Estimating undercoverage and non-take-up of minimum incomes schemes: methodological issues and two national case studies
Estimating undercoverage and non-take-up of minimum incomes schemes: methodological issues and two national case studies
This research note explores the suitability of available datasets to analyse undercoverage and non-take-up (NTU) of minimum income (MI) schemes. It first reviews the characteristics of an ideal dataset that would allow researchers to properly estimate undercoverage and NTU, then describes two case studies for Belgium and Italy. The comparison between these two countries is interesting: Belgium has a long tradition of MI schemes, while Italy introduced national MI schemes only in 2018 (Inclusion Income, Reddito di Inclusione – REI, replaced in 2019 by the Citizenship Income, Reddito di Cittadinanza – RdC). The first case study looks at the undercoverage of MI schemes in both countries, using the (standardised) information provided in the European Union Survey on Income and Living Conditions (EU-SILC) (matched with administrative information in the Belgian case). This will measure the number of individuals/households satisfying the income test but not receiving the benefit.
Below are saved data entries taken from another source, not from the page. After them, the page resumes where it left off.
Lemma compress_blocks_take k n l state : (64 * k <= n)%nat ->
  compress_blocks k (take n l) state = compress_blocks k l state.
Proof.
  revert n l state. induction k as [|k IH]; intros n l state H; [done|]. cbn [compress_blocks].
  rewrite skipn_firstn_comm, take_take, Nat.min_l by lia. apply IH. lia.
Qed.

(** Writing [x] behind the first [n] bytes of the buffer. *)
Lemma buffer_write buffer n x :
  length buffer = 64%nat -> (n + length x <= 64)%nat ->
  block_write buffer (Z.of_nat n) x = Some (take n buffer ++ x ++ drop (n + length x) buffer) /\
  length (take n buffer ++ x ++ drop (n + length x) buffer) = 64%nat /\
  take (n + length x) (take n buffer ++ x ++ drop (n + length x) buffer) = take n buffer ++ x.
Proof.
  intros Hl Hn. split_and!.
  - unfold block_write, zlen. rewrite Hl, (proj2 (Z.leb_le _ _)), (proj2 (Z.leb_le _ _)) by lia.
    cbn [andb]. rewrite Nat2Z.id. do 4 f_equal. lia.
  - rewrite !length_app, length_take, length_drop. lia.
  - rewrite (app_assoc (take n buffer)), take_app_length'; [done|]. rewrite length_app, length_take. lia.
Qed.

Lemma update_tail_spec buffer state input (n left : nat) :
  length buffer = 64%nat -> Forall is_byte buffer -> Forall is_byte input -> (n <= length input)%nat ->
  (left < 64)%nat -> (left = 0 \/ left + n < 64)%nat ->
  exists state' buffer', update_tail buffer state input (Z.of_nat n) (Z.of_nat left) = Some (state', buffer') /\
    length buffer' = 64%nat /\ Forall is_byte buffer' /\
    absorb (take left buffer ++ take n input) state = (state', take ((left + n) mod 64) buffer').
Proof.
  intros Hl Hb Hi Hn Hleft Hc. unfold update_tail.
  replace (Z.of_nat n / 64) with (Z.of_nat (n / 64)) by (by rewrite Nat2Z.inj_div).
  replace (Z.of_nat n mod 64) with (Z.of_nat (n mod 64)) by (by rewrite Nat2Z.inj_mod). rewrite Nat2Z.id.
  pose proof (Nat.div_mod_eq n 64) as Hd. pose proof (Nat.mod_upper_bound n 64 ltac:(lia)) as Hm.
  set (k := (n / 64)%nat) in *. set (t := (n mod 64)%nat) in *.
  rewrite blocks_spec by (done || lia). cbn [mbind option_bind].
  assert (Ha : absorb (take left buffer ++ take n input) state =
    (compress_blocks k input state, take left buffer ++ take t (drop (64 * k) input))
    /\ ((left + n) mod 64 = left + t)%nat).
  { destruct (decide (left = 0)%nat) as [->|Hne].
    - rewrite take_0. cbn [app Nat.add]. split; [|done]. unfold absorb. rewrite length_take, Nat.min_l by lia. fold k.
      rewrite compress_blocks_take by lia. f_equal. rewrite skipn_firstn_comm. f_equal. lia.
    - assert (k = 0 /\ t = n)%nat as [Ek Et] by lia. rewrite Ek, Et, Nat.mul_0_r, drop_0.
      rewrite absorb_small by (rewrite length_app, !length_take; lia). split; [done|]. apply Nat.mod_small; lia. }
  destruct Ha as [-> ->].
  destruct (Z.eqb_spec (Z.of_nat t) 0) as [Ht|Ht].
  { assert (t = 0)%nat as Et by lia. eexists _, _. split; [done|]. split_and!; try done.
    by rewrite Et, take_0, app_nil_r, Nat.add_0_r. }
  rewrite (block_read_Some _ 0 (Z.of_nat t)) by (try lia; unfold zlen; rewrite length_drop; lia).
  cbn [mbind option_bind]. rewrite drop_0, Nat2Z.id. set (x := take t (drop (64 * k) input)).
  assert (Hx : length x = t) by (unfold x; rewrite length_take, length_drop; lia).
  destruct (buffer_write buffer left x Hl) as (-> & Hl' & Ht'); [lia|]. cbn [mbind option_bind].
  rewrite Hx in *. eexists _, _. split; [done|]. split; [done|]. split; [|by rewrite Ht'].
  rewrite !Forall_app. split_and!; [by apply Forall_take | | by apply Forall_drop].
  unfold x. by apply Forall_take, Forall_drop.
Qed.
Lemma read_literals_escaped data : read_literals (escaped data) = Some data.
Proof.
  induction data as [|c data IH]; [done|]. unfold escaped. cbn [flat_map]. fold (escaped data).
  destruct (regexp_is_special c) eqn:E; cbn [app read_literals].
  - by rewrite Z.eqb_refl, E, IH.
  - destruct (Z.eqb_spec c BACKSLASH) as [->|]; [done|]. by rewrite E, IH.
Qed.

Lemma zlen_escape_step c out :
  zlen out + 1 <= zlen (out ++ (if regexp_is_special c then [BACKSLASH; c] else [c])) <= zlen out + 2.
Proof. rewrite zlen_app. destruct (regexp_is_special c); unfold zlen; cbn; lia. Qed.

Lemma escape_loop_fits cap data : forall out n, zlen out + 2 * zlen data <= cap ->
  escape_loop cap data out n = Val (out ++ escaped data) n.
Proof.
  induction data as [|c data IH]; intros out n H; cbn [escape_loop]; [cbn; by rewrite app_nil_r|].
  rewrite zlen_cons in H. pose proof (zlen_escape_step c out). pose proof (zlen_nonneg data).
  rewrite (proj2 (Z.ltb_ge cap _)) by lia. rewrite IH by lia. by rewrite <- app_assoc.
Qed.

Lemma escape_loop_overruns cap data : forall out n, zlen out <= cap < zlen out + zlen data ->
  escape_loop cap data out n = Undef.
Proof.
  induction data as [|c data IH]; intros out n H; cbn [escape_loop]; [rewrite zlen_nil in H; lia|].
  rewrite zlen_cons in H. pose proof (zlen_escape_step c out).
  destruct (Z.ltb_spec cap (zlen (out ++ (if regexp_is_special c then [BACKSLASH; c] else [c])))); [done|]. apply IH. lia.
Qed.

(** The escaped form of fewer than 2^31 bytes is written inside the memory reserved for it
    and reads, byte for byte, as the literals it was made of. *)
Theorem escape_roundtrip (oom : Z -> bool) (data : list Z) n (Hlen : zlen data < 2 ^ 31) (Hmem : oom n = false) :
  exists out n', jdll_std_regexp_escape_literal (code := unit) oom data n = Val (RBytes out) n' /\
    read_literals out = Some data.
Proof.
  exists (escaped data). unfold jdll_std_regexp_escape_literal. pose proof (zlen_nonneg data).
  destruct (Z.eqb_spec (zlen data) 0).
  { destruct data; [by exists n|]. rewrite zlen_cons in *. pose proof (zlen_nonneg data). lia. }
  exists (n + 1). split; [|apply read_literals_escaped].
  unfold alloc_or, alloc, mbind, R_bind. rewrite Hmem. cbn [negb mret R_ret].
  rewrite escape_loop_fits; [done|]. rewrite zlen_nil, !u32_in_range; rewrite ?u32_in_range; unfold UINT32_MAX; lia.
Qed.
The second case study estimates NTU rates in Italy, using an innovative dataset that matches the Italian Household Budget Survey (HBS) with administrative data on RdC recipients. Both exercises also focus on the characteristics of individuals/households more likely to suffer from undercoverage or NTU of MI schemes. The next section of this research note presents the most common and general data issues for the estimation of NTU and undercoverage. Two dedicated subsections deal with country-specific data is-sues for Belgium and Italy. The subsequent section presents the empirical exercises for the two coun-try case studies, while a final section summarises the main results, draws conclusions and provides some suggestions on improving the availability of data suitable to estimate NTU.